I've been doing some work with both Baez's *Knots, gauge fields and gravity* (1) and Gambini, Pullin's *Loops, knots, gauge Theories and quantum gravity* (2), lately.

I have basically two problems: I understand that, in the ADM formalism, the Lagrangian density for the cosmological term of Einstein equation is given by

$$L= q\Lambda \underline{N},$$
where $q$ is the determinant of the 3-metric, $\Lambda$ is the cosmological constant, and $\underline{N}$ is $q^\frac{-1}{2}$N (the lapse function). Also, that
$$\tilde{E^i_a}=q^{\frac{1}{2}}E^i_a$$
are the densitized triads of the Ashtekar formalism.
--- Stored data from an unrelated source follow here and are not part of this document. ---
(** The loop above an index leaves the array as it is up to that index,
    and the whole loop goes on from there. *)
Lemma asteroid_loop_above_result j k :
  forall s,
  (j < k)%nat -> (k <= List.length (asteroids s))%nat ->
  exists s',
    asteroid_loop_above j k s = Ok tt s'
    /\ firstn (S j) (asteroids s') = firstn (S j) (asteroids s)
    /\ (S j <= List.length (asteroids s'))%nat
    /\ asteroid_loop k s = asteroid_loop (S j) s'.
Proof.
  induction k as [|k IH]; intros s Hj Hk; [lia|].
  cbn [asteroid_loop_above]. destruct (Nat.leb_spec k j) as [Hle|Hgt].
  - assert (k = j) by lia. subst k. exists s. repeat split. exact Hk.
  - destruct (nth_error (asteroids s) k) as [a|] eqn:Ha;
      [|apply nth_error_None in Ha; lia].
    destruct (asteroid_iteration_result k s a Ha)
      as (s1 & _ & E & _ & _ & _ & _ & Hf & Hl).
    destruct (collided_frame a s1) as (_ & _ & Ca & _).
    destruct (IH (collided a s1)) as (s' & E' & Hf' & Hl' & El); [lia | rewrite Ca; exact Hl|].
    exists s'. unfold bind at 1. rewrite E. split; [exact E'|].
    split; [|split; [exact Hl'|]].
    + rewrite Hf', Ca. apply (firstn_shorter _ _ (S j) k Hf). lia.
    + cbn [asteroid_loop]. unfold bind at 1. rewrite E. exact El.
Qed.

(** The loop below an index leaves the array as it is from that index on. *)
Lemma asteroid_loop_suffix k :
  forall s,
  (k <= List.length (asteroids s))%nat ->
  exists s' before,
    asteroid_loop k s = Ok tt s'
    /\ asteroids s' = before ++ skipn k (asteroids s).
Proof.
  induction k as [|k IH]; intros s Hk.
  - exists s, []. split; reflexivity.
  - destruct (nth_error (asteroids s) k) as [a|] eqn:Ha;
      [|apply nth_error_None in Ha; lia].
    destruct (asteroid_iteration_result k s a Ha)
      as (s1 & E1 & E & _ & _ & _ & _ & _ & Hl).
    destruct (collided_frame a s1) as (_ & _ & Ca & _).
    destruct (IH (collided a s1)) as (s' & before & E' & Hs'); [rewrite Ca; exact Hl|].
    rewrite Ca in Hs'.
    assert (Hsk : exists mid, skipn k (asteroids s1) = mid ++ skipn (S k) (asteroids s)).
    { destruct (bullet_loop_result k a (List.length (bullets s)) s (le_n _))
        as [[E0 _]|(j0 & b0 & _ & _ & _ & E0)].
      - assert (s1 = s) by congruence. subst s1.
        exists [a]. apply (skipn_nth _ _ _ Ha).
      - destruct (on_hit_result k j0 a s) as (s3 & E3 & _ & Hc3).
        assert (s3 = s1) by congruence. subst s3.
        destruct (Asteroid.hp a - 1 <=? 0)%Z; destruct Hc3 as [Hc3 _]; rewrite Hc3.
        + exists []. apply splice_skipn. lia.
        + exists [wounded a]. apply store_skipn_at. lia. }
    destruct Hsk as (mid & Hsk).
    exists s', (before ++ mid). cbn [asteroid_loop]. unfold bind at 1. rewrite E.
    split; [exact E'|]. rewrite Hs', Hsk, app_assoc. reflexivity.
Qed.

Section HitsAcrossSteps.

Variable host : Host.
(** * InvoiceParser: table extraction, row reconciliation and validation

    Shallow embedding of the Python sources under
    [src/python-parser/src]:
    - [utils/helpers.py]                    parse_italian_decimal,
                                            clean_string_field,
                                            format_address_lines
    - [extractors/coordinate_table_extractor.py]  _merge_paired_rows,
                                            _find_table_boundaries,
                                            _parse_product_code_and_description
    - [extractors/table_extractor.py]       _map_table_columns,
                                            _extract_products_from_table,
                                            _associate_products_with_deliveries,
                                            _parse_numeric_field,
                                            _clean_unit_of_measure,
                                            _extract_remaining_content_as_description
    - [validators/ocr_validator.py]         validate_page_data and its helpers,
                                            _generate_corrections,
                                            _attempt_product_correction
    - [extractors/response_compiler.py]     compile_final_result,
                                            _compile_delivery_data,
                                            _compile_products,
                                            _perform_final_validations,
                                            _generate_final_message

    Python [str] values are modelled as [list ascii]: ASCII text, a
    non-ASCII character being a run of UTF-8 bytes.  The character classes
    ([str.isspace], [str.isalnum], [\d], [\w], [str.lower]) are those of
    ASCII, except the Latin-1 lower-casing of table headers.  Python
    [Decimal] values are modelled by [dec] (coefficient and exponent, plus
    Infinity and NaN) with the rounding and overflow of the default
    context.  Python [float] values are the primitive binary64 floats. *)

From Stdlib Require Import Bool Arith ZArith QArith Qabs Qround Qpower Lia List.
From Stdlib Require Import Ascii String Permutation DecimalString.
From Stdlib Require Import PrimFloat.
From Stdlib Require FloatOps FloatAxioms SpecFloat Uint63Axioms.
From Stdlib Require DecimalN DecimalNat DecimalPos.
Import ListNotations.
(* ===== verification/Prelude.v ===== *)
(** * Verification of the sans-I/O WebRTC stack of [rust-webrtc]

    The program under [src/rust-webrtc/rtc] is a WebRTC stack written as crates of state
    machines without I/O: bytes and the current time come in, bytes and events go out.  The
    asynchronous API ([src/rust-webrtc/src]), the C interface ([src/rust-webrtc-ffi]) and the
    Java library drive them.  A peer connection is made of four parts:

    - connection: peers agree on descriptions over a signaling channel; their ICE agents check
      pairs of addresses with STUN messages and select one;
    - media: a sample is cut into fragments by a payloader, the packetizer gives them RTP
      headers with numbers from the sequencer, interceptors keep copies for retransmission
      and note what arrived, and the SRTP context encrypts packets and, on the other side,
      recovers the packet index, rejects replays, authenticates and decrypts;
    - data: a data channel opens an SCTP stream; its messages are cut into DATA chunks which wait
      in the pending queue, travel with TSNs, are tracked by the payload queue (which the SACK
      is made from) and are put together again by a reassembly queue per stream;
    - security: DTLS records carry the handshake the keys come from.

    Source paths below are relative to [src/rust-webrtc/rtc].

    ** Files

    Shared:
    - [Prelude] (this file): results with panics ([res]), the state and error monad [sm],
      machine-width integers, slices, write buffers, the codec traits of
      [rtc-shared/src/marshal/mod.rs] as classes, and the [bytes] crate as the class [BytesCrate];
      tactics, hint databases [rtc] and [len], shared lemmas.
    - [Codec]: postconditions of parsers, what it means that bytes encode a value, counted lists.

    Media:
    - [Replay]: [rtc-shared/src/replay_detector].  [Module Fbi] is [FixedBigInt],
      [Module Sliding] the plain window, [Module Wrapped] the one for numbers that wrap
      around; the trait is the class [ReplayDetector].  Each window module has its
      abstract detector, which remembers every accepted number ([spec_run]).
    - [RtpHeader]: [rtc-rtp/src/header.rs], the header with its three extension profiles.
    - [RtpExt]: [rtc-rtp/src/extension] and the NTP clock of [rtc-shared/src/time.rs].
    - [RtpPacket]: [rtc-rtp/src/packet], [sequence.rs] (as a sequential state and as atomic
      steps of several threads) and [packetizer]; payloaders are the class [Payloader].
    - [RtpCodec]: [rtc-rtp/src/codec], the instances for G.7xx, Opus and VP8, with the
      depacketizers; [H264]: that of H.264.
    - [Rtcp], [RtcpReport], [RtcpFeedback], [RtcpSdes], [RtcpTwcc], [RtcpRemb], [RtcpXr]: the header
      and the packet types of [rtc-rtcp/src]; [RtcpPacket]: datagrams and compound packets.
    - [SrtpCipher]: [rtc-srtp/src/protection_profile.rs], [key_derivation.rs] and
      [cipher]; the trait is the class [Cipher], what the context relies on the class
      [CipherLaws], discharged by [gcm_laws] and [cm_laws].
    - [Srtp]: [rtc-srtp/src/context] and [option.rs]: the context with its per-SSRC maps,
      proved against [CipherLaws] and [ReplayDetector].
    - [Interceptor]: the trait and the chain of [rtc-interceptor/src]; [Nack]: its
      [nack/receive_log.rs] and [send_buffer.rs]; [NackFlow]: the generator and the responder.
    - [TwccMap], [Twcc]: [twcc/arrival_time_map.rs] and [recorder.rs] of [rtc-interceptor/src]; [TwccFlow]: the
      life of a recorder; [TwccChain]: the interceptors of [twcc/sender.rs] and [receiver.rs].
    - [MediaPath]: the demultiplexer and the SRTP handler of
      [rtc/src/peer_connection/handler], which the packets of a connection pass.

    Data:
    - [SctpChunk], [SctpParam], [SctpPacket]: [rtc-sctp/src/chunk], [param] and [packet.rs].
    - [SctpQueue]: [rtc-sctp/src/util.rs], [queue/payload_queue.rs],
      [queue/pending_queue.rs], and the loops of [association/mod.rs] that drive them.
    - [SctpReassembly]: [rtc-sctp/src/queue/reassembly_queue.rs].
    - [SctpTimer], [SctpStream]: [rtc-sctp/src/association/timer.rs] and [stream.rs].
    - [SctpAssoc]: the association, [rtc-sctp/src/association/mod.rs]; theorems about it are in
      [SctpHandshake], [SctpSender], [SctpDelivery] (the receiving side) and [SctpRetry].
    - [SctpEndpoint]: [rtc-sctp/src/endpoint/mod.rs].
    - [Dcep]: the messages of [rtc-datachannel/src/message]; [DataChannel]: the channels and
      their handler; [SctpHandler]: the handler between them and the association.

    Connection and security:
    - [Signaling]: the offer/answer states of [rtc/src/peer_connection] and two peers that
      negotiate.
    - [Stun], [StunAttr], [StunClient]: messages, attributes (also those of ICE and TURN) and
      the client of [rtc-stun/src].
    - [MdnsWire], [Mdns]: the messages and the connection of multicast DNS, [rtc-mdns/src], which
      resolves the names of candidates.
    - [Ice]: candidates and pairs; [IceAgent]: the agent of [rtc-ice/src/agent]; [IceWire]: its
      messages as octets; theorems about it are in [IceSafety] and [IceConnect].
    - [TcpFraming]: [rtc-shared/src/tcp_framing.rs].
    - [Dtls]: the record layer and the fragment buffer of [rtc-dtls/src].

    ** Conventions

    A structure is a record with the fields of the source, a method that takes [&mut self]
    a function that returns the new structure, a fallible function one that returns [res]:
    [Ok], [Err] with a constructor of [shared::error::Error], or [Panic] for what would
    unwind (an index out of range, a read past the end of a buffer, an [unwrap]).  No-panic
    theorems say that [Panic] is not reached.  Where a method changes state and then fails,
    the state is returned with the error (the monad [sm]).  Integers are [Z] with
    the wrap-around of their width written out ([u8], [u16], [u32], [u64]): arithmetic has
    the semantics of a release build; where a build with overflow checks would panic, a
    finding says so.  Maps are [gmap]s, vectors and deques lists.  Points in time are [Z], without a
    bound, and so are sums of measured times; the sum of two configured durations panics where the
    source would.  Within
    one call of an ICE agent, a STUN client or a data channel the clock gives one time.  Logging
    is left out.

    Loops have fuel.  In the parsers running out of fuel is [Panic], which the no-panic
    theorems exclude; in the queues and bitmaps the fuel is the number of elements or the
    distance of the two counters, and the theorems on the result of the whole operation
    would fail if it were not enough ([partition_point] gets the length of the list where
    its logarithm would do; the loops over sequence numbers the wrapped difference of
    their bounds; the attributes of a STUN message their declared size; the loops of H.264 the
    length of the payload; a name of a DNS message twelve times its length, as ten pointers at most are
    followed; [append_message] of the fragment buffer the number of fragments plus
    one; the loops over arrival times the width of the range of numbers; the search of a free data
    channel the number of channels plus one; reading a stream the number of queued messages plus one).

    ** Parameters

    Classes stand for code outside the repository, with the documented behaviour the
    proofs use as laws: [BytesCrate] (big-endian reads and writes of the [bytes] and
    [byteorder] crates), [CryptoCrates] (AES block and counter mode, HMAC-SHA1, the AEAD;
    lengths, and that opening inverts sealing, no secrecy assumption), [Crc32c] (the checksum of
    SCTP), [StunCrypto] (HMAC-SHA1 and CRC-32 of STUN: lengths and ranges), [IpText] (addresses as
    text, parsed back) and [IceRandom] (lengths of what is drawn).  [BigEndian] is an instance of
    the first and toy functions are instances of the others, so that every theorem is applied to
    concrete packets.  [QueryOrder] is the order in which a [HashMap] is iterated: any permutation.
    [MdnsConn] is the interface between the ICE agent and the mDNS connection, which
    [Mdns.multicast_dns] implements.

    ** What is proved

    - Replay protection: both bit-mask windows accept exactly what the abstract detector
      accepts, so no number twice, on any packet sequence and across wrap-around.
    - RTP: header and packet round trips, parsing without panics of any bytes, the
      extension operations keep the header well formed and touch nothing else; a
      packetizer numbers consecutively and marks the last packet; VP8, G.7xx and H.264 streams are
      rebuilt from their fragments; send times are recovered from their 24-bit field.
    - RTCP: round trips of every packet type and of datagrams, parsing without panics, the compound
      packets that are valid, the bitrate a REMB carries, the numbers a NACK names.
    - SRTP: encryption and decryption are inverse, for RTP and RTCP and both ciphers; the
      packet index is recovered within half the sequence space; no packet is decrypted
      twice; nothing panics on received bytes; AES-GCM nonces do not repeat.  A packet written at one end
      of a connection is what the handlers of the other end give out ([MediaPath]).
    - Loss recovery: the receive log asks for exactly the packets that are missing, the send
      buffer returns exactly the packets it still holds, and a lost packet that is asked for is sent
      again as it was ([NackFlow]).
    - Congestion feedback: of the packets one side numbers, the other side reports exactly those that
      arrived, with their times, through the status chunks and deltas of the packets on the wire.
    - SCTP: chunk and packet round trips; the receiver tracks the received TSNs, and the gap blocks of
      its SACK are exact; fragments in any order give the message exactly when all have arrived,
      and an ordered stream is delivered in order, whole and without repeats.  The handshake
      completes, and agrees whatever is lost, repeated or reordered; a SACK takes off exactly what it
      acknowledges; whole messages leave in order and are bundled without loss; the retransmission
      timeout stays in its bounds and a client that nobody answers gives up.
    - Data channels: the two sides of a channel agree on it, identifiers do not collide, and a message
      written to a channel comes out of the peer's channel, through streams, chunks, the peer's
      association, its reassembly queue and its handlers.
    - Signaling: the descriptions match the state, also after a connection was closed, and two peers
      that exchange an offer and an answer agree.
    - STUN: a protected message is accepted as it was built, the decoder accepts exactly the
      messages of the grammar, attributes are transferred, a request is answered or given up.
    - ICE: no sequence of calls and datagrams, STUN or multicast DNS, makes an agent panic or leaves it an
      invalid index, provided that the sum of its timeouts fits a [Duration]; what is not
      signed with the right password changes nothing but the role; a role conflict is settled; two
      agents that hold each other's candidates and credentials select the same pair.
    - Transport: packets survive any segmentation of a TCP stream; a DTLS handshake message is put
      together from fragments in any order, in a buffer of bounded size.

    Some theorems state where the code departs from what it means to do, for instance
    [Srtp.forged_srtcp_accepted], [SctpChunk.short_init_panics],
    [SctpQueue.gap_ack_blocks_lost_on_wrap], [Replay.window_100_accepts_replay],
    [Nack.late_packet_hides_loss] and [IceConnect.forged_request_switches_role]; the hypotheses of the positive
    theorems exclude exactly those cases.

    ** What is not modelled, and why

    SDP and the text form of ICE candidates, which are text grammars; the payload formats of H.265, VP9
    and AV1 and the sample builder above them; the report interceptors, whose
    accounting is in floating point; the flights, key schedule and certificates of DTLS and the
    encryption of its records, which are calls of cryptographic libraries; the TURN client; the
    transceivers and the composition of a peer connection beyond the
    handlers above.  Sockets and tasks, the C and Java interfaces, statistics, the
    alternative OpenSSL cipher, tests and examples are I/O, glue or no part of the default build. *)

From Stdlib Require Export ZArith Lia.
From stdpp Require Export base numbers gmap list.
However, I don't get why $q$ can be given by the expression (7.53) from (2):
$$q=\frac{1}{6}\underline{\epsilon_{abc}}\epsilon^{ijk}\tilde{E^a_i}\tilde{E^b_j}\tilde{E^c_K}.$$
Is there a way to obtain such expression?

The second problem is: after promoting the Ashtekar variables to operators ( $\hat{A^a_i}$ and $\hat{E^a_i}=\frac{\delta}{\delta A^a_i}$ ), it's can be shown, for the Chern-Simons state

$$\psi_{\Lambda}= e^{-\frac{6}{\Lambda}S_{CS}},$$
with $S_{CS}$ being the Chern-Simons action
$$S_{CS}= \int_{\Sigma} tr \,(A\wedge dA +\frac{2}{3}A\wedge A\wedge A),$$
that
$$\begin{eqnarray*} \frac{\delta}{\delta A^i_a}\psi_\Lambda = \frac{3}{\Lambda}\overline{\epsilon^{abc}}F^i_{bc}\psi_\Lambda \\ \underline{\epsilon_{abc}}\frac{\delta}{\delta A^i_a}\psi_\Lambda = \frac{6}{\Lambda}F^i_{bc}\psi_\Lambda, \end{eqnarray*}$$
which comes from expressions (7.70) and (7.71) from (2).

My problem is with the second line. Am I supposed to take 

$$\underline{\epsilon_{abc}}\overline{\epsilon^{abc}} = 2~?$$  Why would that be true?

Sorry for the lengthy post. I'd be glad if someone could help me with these.